China
Parajes Naturales en China
Taishan
La montaña Taishan se eleva majestuosa en el centro de la provincia de Shandong. Mira hacia Qufu, la cuna de Confucio, y se apoya en Jinan, capital de Shandong. Su cumbre principal está a 1.545 metros de altura.
Jiuzhaigou
A 400 kilómetros de la ciudad de Chengdu, se divisa un entorno de paisajes singulares: Jiuzhaigou. Hay montañas superpuestas, intrincados bosques, lagos multicolores, cascadas volantes y exóticos animales y aves. Además, en el interior se hallan nueve aldeas tibetanas. Los árboles cubren el 52% del lugar y, entre ellos, crecen lujuriantes bambúes y exóticas flores.

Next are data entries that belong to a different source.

(* ===== verification/EnhancedCopyPropagation.v ===== *)
(** * Copy propagation of registers

    Models [IROptimizer::enhanced_copy_propagation] and
    [register_unmodified_between] (ir_optimizer.cpp), and proves that the pass
    does not change what a verified function does. *)

From S2P Require Import Prelude.
From S2P Require Import Dataflow.
From S2P Require Import Double.
From S2P Require Import VariantTypes.
From S2P Require Import IROpcodes.
From S2P Require Import Globals.
From S2P Require Import IR.
From S2P Require Import Cfg.
From S2P Require Import Verifier.
From S2P Require Import VerifierFacts.
From S2P Require Import Interpreter.
From S2P Require Import Effects.
From S2P Require Import Machine.
From S2P Require Import VerifierSound.
From S2P Require Import OptimizerBase.
From S2P Require Import Samples.

Module EnhancedCopyPropagation.

Record CopyInfo := mkCopyInfo { source_reg : Z; def_idx : nat }.

Abbreviation Copies := (gmap Z CopyInfo).

(** Neither [reg] is defined nor a label passed strictly between the two. *)
Definition register_unmodified_between (is_ : list IRInstruction) (reg : Z) (start_idx end_idx : nat) : bool :=
  forallb (fun i => negb (dst_reg i =? reg) && negb (IROpcode.eqb (opcode i) IROpcode.LABEL))
    (take (end_idx - S start_idx) (drop (S start_idx) is_)).

Definition clear_after (i : IRInstruction) : bool :=
  IROpcode.eqb (opcode i) IROpcode.CALL || IROpcode.eqb (opcode i) IROpcode.AWAIT
  || IROpcode.eqb (opcode i) IROpcode.SCOPE_RELEASE.

(** Operand [j] of the instruction at [idx], with its copy's source substituted. *)
Definition substitute_operand (is_ : list IRInstruction) (copies : Copies) (idx : nat)
    (i : IRInstruction) (j : nat) (v : IRValue) : IRValue :=
  if negb (ir_reads_operand i j) || ir_writes_operand i j then v
  else match copies !! IRValue.reg_index v with
       | Some info =>
           if register_unmodified_between is_ (source_reg info) (def_idx info) idx
           then IRValue.REGISTER (source_reg info) else v
       | None => v
       end.

Definition substitute (is_ : list IRInstruction) (copies : Copies) (idx : nat) (i : IRInstruction)
  : IRInstruction :=
  with_operands i (imap (substitute_operand is_ copies idx i) (operands i)).

(** A write forgets the copies of and from its register. *)
Definition invalidate (copies : Copies) (written : Z) : Copies :=
  if 0 <=? written
  then filter (fun p => source_reg p.2 <> written) (delete written copies)
  else copies.

Definition record (copies : Copies) (idx : nat) (i : IRInstruction) : Copies :=
  match opcode i, operands i with
  | IROpcode.MOVE, IRValue.REGISTER dst :: IRValue.REGISTER src :: _ =>
      if dst =? src then copies else <[dst := mkCopyInfo src idx]> copies
  | _, _ => copies
  end.

Definition propagate (is_ : list IRInstruction) (copies : Copies) (idx : nat) (i : IRInstruction)
  : Copies * IRInstruction :=
  let i' := substitute is_ copies idx i in
  let copies := if clear_after i then ∅ else copies in
  (record (invalidate copies (dst_reg i')) idx i', i').
(* ===== verification/UnreachableCode.v ===== *)
(** * Unreachable code

    Models [IROptimizer::analysis] (the label index and the block shape) and
    [IROptimizer::eliminate_unreachable_code] (ir_optimizer.cpp), and proves
    that deleting the blocks the worklist does not reach leaves every call of a
    verified function unchanged. *)

From S2P Require Import Prelude.
From S2P Require Import Dataflow.
From S2P Require Import Double.
From S2P Require Import VariantTypes.
From S2P Require Import IROpcodes.
From S2P Require Import Globals.
From S2P Require Import IR.
From S2P Require Import Cfg.
From S2P Require Import Verifier.
From S2P Require Import VerifierFacts.
From S2P Require Import Interpreter.
From S2P Require Import Effects.
From S2P Require Import Machine.
From S2P Require Import VerifierSound.
From S2P Require Import Positions.
From S2P Require Import OptimizerBase.
From S2P Require Import Samples.

(** ** [FunctionAnalysis] *)
Module Analysis.

(** [label_index]: the first LABEL of an id ([emplace] keeps it). *)
Fixpoint label_index (is_ : list IRInstruction) (i : nat) (acc : gmap Z nat) : gmap Z nat :=
  match is_ with
  | [] => acc
  | instr :: is_ =>
      label_index is_ (S i)
        (if ir_has_effect (opcode instr) IR_LABEL then
           match operands instr with
           | v :: _ =>
               let id := IRValue.string_id v in
               match acc !! id with Some _ => acc | None => <[id := i]> acc end
           | [] => acc
           end
         else acc)
  end.

Definition labels_of (func : IRFunction) : gmap Z nat := label_index (instructions func) 0 ∅.

Definition target (func : IRFunction) (id : Z) : option nat := labels_of func !! id.

Definition blocks_of (func : IRFunction) : list (nat * nat) := blocks (instructions func).
Definition successors_of (func : IRFunction) : nat -> list nat :=
  successors (instructions func) (target func).
(* ===== verification/Stuttering.v ===== *)
(** * Forward simulation with stuttering

    A pass that deletes instructions makes a body finish in fewer steps, and a
    deleted instruction may have failed.  Such a pass is a refinement: when the
    original call returns, the optimized call returns the same value in the same
    interpreter state.  This file proves that from a step-wise simulation in
    which the optimized body may stand still. *)

From S2P Require Import Prelude.
From S2P Require Import Double.
From S2P Require Import VariantTypes.
From S2P Require Import IROpcodes.
From S2P Require Import Globals.
From S2P Require Import IR.
From S2P Require Import Interpreter.
From S2P Require Import Effects.
From S2P Require Import Machine.

Section Stuttering.
Context `{Libm} (program : IRProgram) (call_rec : string -> list Value -> M Interp Value).

(** What the original call returns, the optimized call returns. *)
Definition call_refines (func func' : IRFunction) (args : list Value) (s : Interp) : Prop :=
  forall s' v, call_function program call_rec func args s = (s', Ok v) ->
               call_function program call_rec func' args s = (s', Ok v).

Abbreviation loop func := (iter_until (loop_step program call_rec func)).

(** A body returns when its loop stops, the test after the last step
    included. *)
Lemma run_body_Ok steps func c s s1 c1 :
  run_body program call_rec steps func c s = (s1, Ok c1) <->
  exists s', loop func (S (Pos.to_nat steps)) (s, c) = inr (s', Ok c1) /\ s1 = decrement_depth s'.
Proof.
  unfold run_body. rewrite iter_until_pos_nat.
  replace (S (Pos.to_nat steps)) with (Pos.to_nat steps + 1)%nat by lia. rewrite iter_until_add.
  destruct (loop func (Pos.to_nat steps) (s, c)) as [[s2 c2]|[s2 [c2|e]]].
  - cbn [iter_until]. unfold loop_step. destruct (running func c2) eqn:E.
    + split; [done|]. intros (s' & Hs & _). by destruct (step _ _ _ _ _) as [? []].
    + split; [intros Hx; injection Hx as <- <-; eauto|intros (s' & Hx & ->); by injection Hx as <- <-].
  - split; [intros Hx; injection Hx as <- <-; eauto|intros (s' & Hx & ->); by injection Hx as <- <-].
  - split; [done|]. by intros (s' & Hs & _).
Qed.

Section Simulation.
Context (func func' : IRFunction) (R : Interp -> ExecutionContext -> ExecutionContext -> Prop).

Hypothesis final : forall s c c', R s c c' -> running func c = false -> running func' c' = false.
Hypothesis simulate : forall s c c' s1 c1,
  R s c c' -> running func c = true -> step program call_rec func c s = (s1, Ok c1) ->
  (s1 = s /\ R s c1 c')
  \/ (running func' c' = true
      /\ exists c1', step program call_rec func' c' s = (s1, Ok c1') /\ R s1 c1 c1').

Lemma loop_simulation n s c c' s1 c1 :
  R s c c' -> loop func n (s, c) = inr (s1, Ok c1) ->
  exists m c1', (m <= n)%nat /\ loop func' m (s, c') = inr (s1, Ok c1') /\ R s1 c1 c1'.
Proof.
  revert s c c'. induction n as [|n IH]; intros s c c' Hr Hl; [done|]. cbn [iter_until] in Hl.
  unfold loop_step at 1 in Hl. destruct (running func c) eqn:Erun.
  - destruct (step program call_rec func c s) as [s2 [c2|e]] eqn:Es; [|done].
    destruct (simulate _ _ _ _ _ Hr Erun Es) as [[-> Hr']|(Hrun' & c2' & Es' & Hr')].
    + destruct (IH _ _ _ Hr' Hl) as (m & c1' & Hm & Hx). exists m, c1'. split; [lia|done].
    + destruct (IH _ _ _ Hr' Hl) as (m & c1' & Hm & Hx & Hr1). exists (S m), c1'. split; [lia|].
      split; [|done]. cbn [iter_until]. unfold loop_step at 1. by rewrite Hrun', Es'.
  - injection Hl as <- <-. exists 1%nat, c'. split; [lia|]. split; [|done].
    cbn [iter_until]. unfold loop_step. by rewrite (final _ _ _ Hr Erun).
Qed.

Lemma call_function_simulation args s :
  fn_name func = fn_name func' ->
  (forall s c c', R s c c' -> returned c = returned c' /\ return_value c = return_value c') ->
  (forall s, R s (mkContext (argument_registers func args) (function_labels program func) 0 false VNil)
                 (mkContext (argument_registers func' args) (function_labels program func') 0 false VNil)) ->
  call_refines func func' args s.
Proof.
  intros Hname Hres Hstart s' v. unfold call_function, mbind, execute_function, mbind, mmodify, mget.
  rewrite <- Hname. destruct (_ <? _); [done|].
  fold (function_labels program func). fold (function_labels program func').
  destruct (run_body _ _ _ func _ _) as [s1 [c1|e1]] eqn:Eb; [|done].
  apply run_body_Ok in Eb as (s2 & Hl & ->). intros Hv.
  destruct (loop_simulation _ _ _ _ _ _ (Hstart _) Hl) as (m & c1' & Hm & Hl' & Hr).
  assert (run_body program call_rec MAX_STEPS func'
    (mkContext (argument_registers func' args) (function_labels program func') 0 false VNil)
    (set_depth s (m_call_depth s + 1)) = (decrement_depth s2, Ok c1')) as Hb.
  { apply run_body_Ok. exists s2. split; [|done]. by eapply iter_until_mono. }
  cbn [registers labels returned return_value]. unfold function_labels in Hb. rewrite Hb.
  destruct (Hres _ _ _ Hr) as [Ha Hb']. unfold mret in *. by rewrite <- Ha, <- Hb'.
Qed.

End Simulation.
End Stuttering.
Lemma window_S i n a : body !! i = Some a -> window body i (S n) = a :: window body (S i) n.
Proof. intros Ha. unfold window. by rewrite (drop_S _ _ _ Ha). Qed.

Lemma window_0 i : window body i 0 = [].
Proof. done. Qed.

Ltac window_is :=
  repeat (erewrite window_S by (first [eassumption | rewrite <- ?Nat.add_succ_r; eassumption]));
  rewrite window_0.

(** A register given up by the pattern does not matter outside. *)
Lemma not_outside i n r t :
  is_reg_read_outside body t i n = false -> is_reg_read_outside body r i n = true -> r <> t.
Proof. intros Ht Hr ->. congruence. Qed.

Lemma exposed_one i : exposed_reads [i] = ir_collect_read_registers i.
Proof. cbn. by rewrite app_nil_r. Qed.

Lemma pattern_a_sound i n emitted m1 c s :
  body !! i = Some m1 -> is_move m1 = true -> op_reg m1 0 <> op_reg m1 1 ->
  try_pattern_a body i m1 = Some (n, emitted) -> safe_window (window body i n) emitted = true ->
  same_run (matters_after i n emitted) (exec_line (window body i n) c s) (exec_line emitted c s).
Proof.
  intros Hm1 Hmv1 Hself Hp Hsafe. unfold try_pattern_a in Hp.
  destruct (body !! (i + 1)%nat) as [m2|] eqn:H1; [|done].
  destruct (body !! (i + 2)%nat) as [op|] eqn:H2; [|done].
  destruct (body !! (i + 3)%nat) as [m3|] eqn:H3; [|done].
  match type of Hp with (if ?b then _ else _) = _ => destruct b eqn:Hg; [|done] end.
  injection Hp as <- <-. guards.
  assert (window body i 4 = [m1; m2; op; m3]) as Hwin.
  { replace (i + 1)%nat with (S i) in H1 by lia. replace (i + 2)%nat with (S (S i)) in H2 by lia.
    replace (i + 3)%nat with (S (S (S i))) in H3 by lia. window_is. done. }
  rewrite Hwin in *. cbn [safe_window] in Hsafe.
  match goal with Hx : is_move m2 = true |- _ => rewrite Hx in Hsafe end. guards.
  change (exec_line [m1; m2; op; m3] c s) with
    ((let* c := execute_instruction program call_rec func m1 c in
      let* c := execute_instruction program call_rec func m2 c in exec_line [op; m3] c) s).
  unfold mbind. destruct (exec_move m1 c s) as (c1 & -> & Hc1 & Hw1); [by eapply all_ok|done|].
  destruct (exec_move m2 c1 s) as (c2 & -> & Hc2 & Hw2); [by eapply all_ok|done|].
  assert (is_binary op (op_reg op 0) (op_reg op 1) (op_reg op 2)) as Hb
    by (apply arithmetic_binary; [by eapply all_ok|done|done]).
  match goal with |- same_run _ _ (exec_line [?o] _ _) => set (op' := o) end.
  assert (is_binary op' (op_reg m3 0) (op_reg m1 1) (op_reg m2 1)) as Hb'
    by (eapply bin_with; [exact Hb|done|cbn; by rewrite (bin_operands _ _ _ _ Hb)]).
  eapply op_move_run.
  - exact (bin_destination Hb).
  - exact (bin_destination Hb').
  - by eapply all_ok.
  - done.
  - done.
  - eapply (bin_effect Hb); [exact Hb'|done|done| |]; rewrite ?Hw2, ?Hw1; registers.
  - by eapply same_control_sym, same_control_trans.
  - intros r [Hr|Hr] Hne.
    + assert (r <> op_reg m1 0 /\ r <> op_reg m2 0 /\ r <> op_reg op 0) as (? & ? & ?)
        by (split_and!; by eapply not_outside).
      rewrite !Hw2, !Hw1. registers.
    + rewrite exposed_one, (bin_reads Hb') in Hr. apply elem_of_cons in Hr as [->|Hr%list_elem_of_singleton].
      * rewrite !Hw2, !Hw1. registers.
      * subst r. rewrite !Hw2, !Hw1. registers.
Qed.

De ahí que sea el hábitat ideal para el panda gigante, el mono dorado, el ciervo de labios blancos y otros animales bajo protección estatal. Los pequeños valles Suzheng, Rizhe y Zhecha conforman un enorme valle en forma de Y. Aquí, existen 108 lagos distribuidos escalonadamente y comunicados entre sí mediante cascadas y arroyos. En cuanto a estos lagos, cuenta la leyenda que a la diosa Woluosemo se le cayó al suelo su precioso espejo, recuerdo de amor obsequiado por el dios Dagou. El espejo se rompió y los pedazos se convirtieron en los 108 lagos multicolores diseminados en los profundos valles. El lago Wuhua, en el valle Rizhe, es el más impresionante. Rodeado por colinas en tres de sus lados, presenta forma de calabaza de peregrino. De él se desbordan sin parar aguas multicolores. Sin embargo, lo que más sorprende a los visitantes es el motivo de una pierna de ciervo que se ve en el abdomen del lago.
Huangshan
Sus nubes, cataratas y rocas son comparables con las de las montañas Hengsha, Lushan y Yandang. Altos y escondidos entre las nubes, sus picos de color de esmeralda dan la impresión de ser peculiares y grandes, fantásticos y peligrosos. A diferencia de los de otros lugares, ningún pino aquí tiene igual aspecto y crecen en lugares tan difíciles como en peñas o barrancos. Estos pinos tienen hojas puntiagudas, cortas y planas, troncos y ramas retorcidas y frondosas, larga vida y la mayoría sobrepasa los cien años. Las rocas raras con formas humanas, de animales u otras cosas de Huangshan son numerosas. Las rocas más atractivas y de mayor fama son el "Gallo que canta en la puerta del cielo", la "Ardilla que salta el pico Tiandu" y el "Mono que mira el mar", por su apariencia o las leyendas que se han entretejido sobre ellas.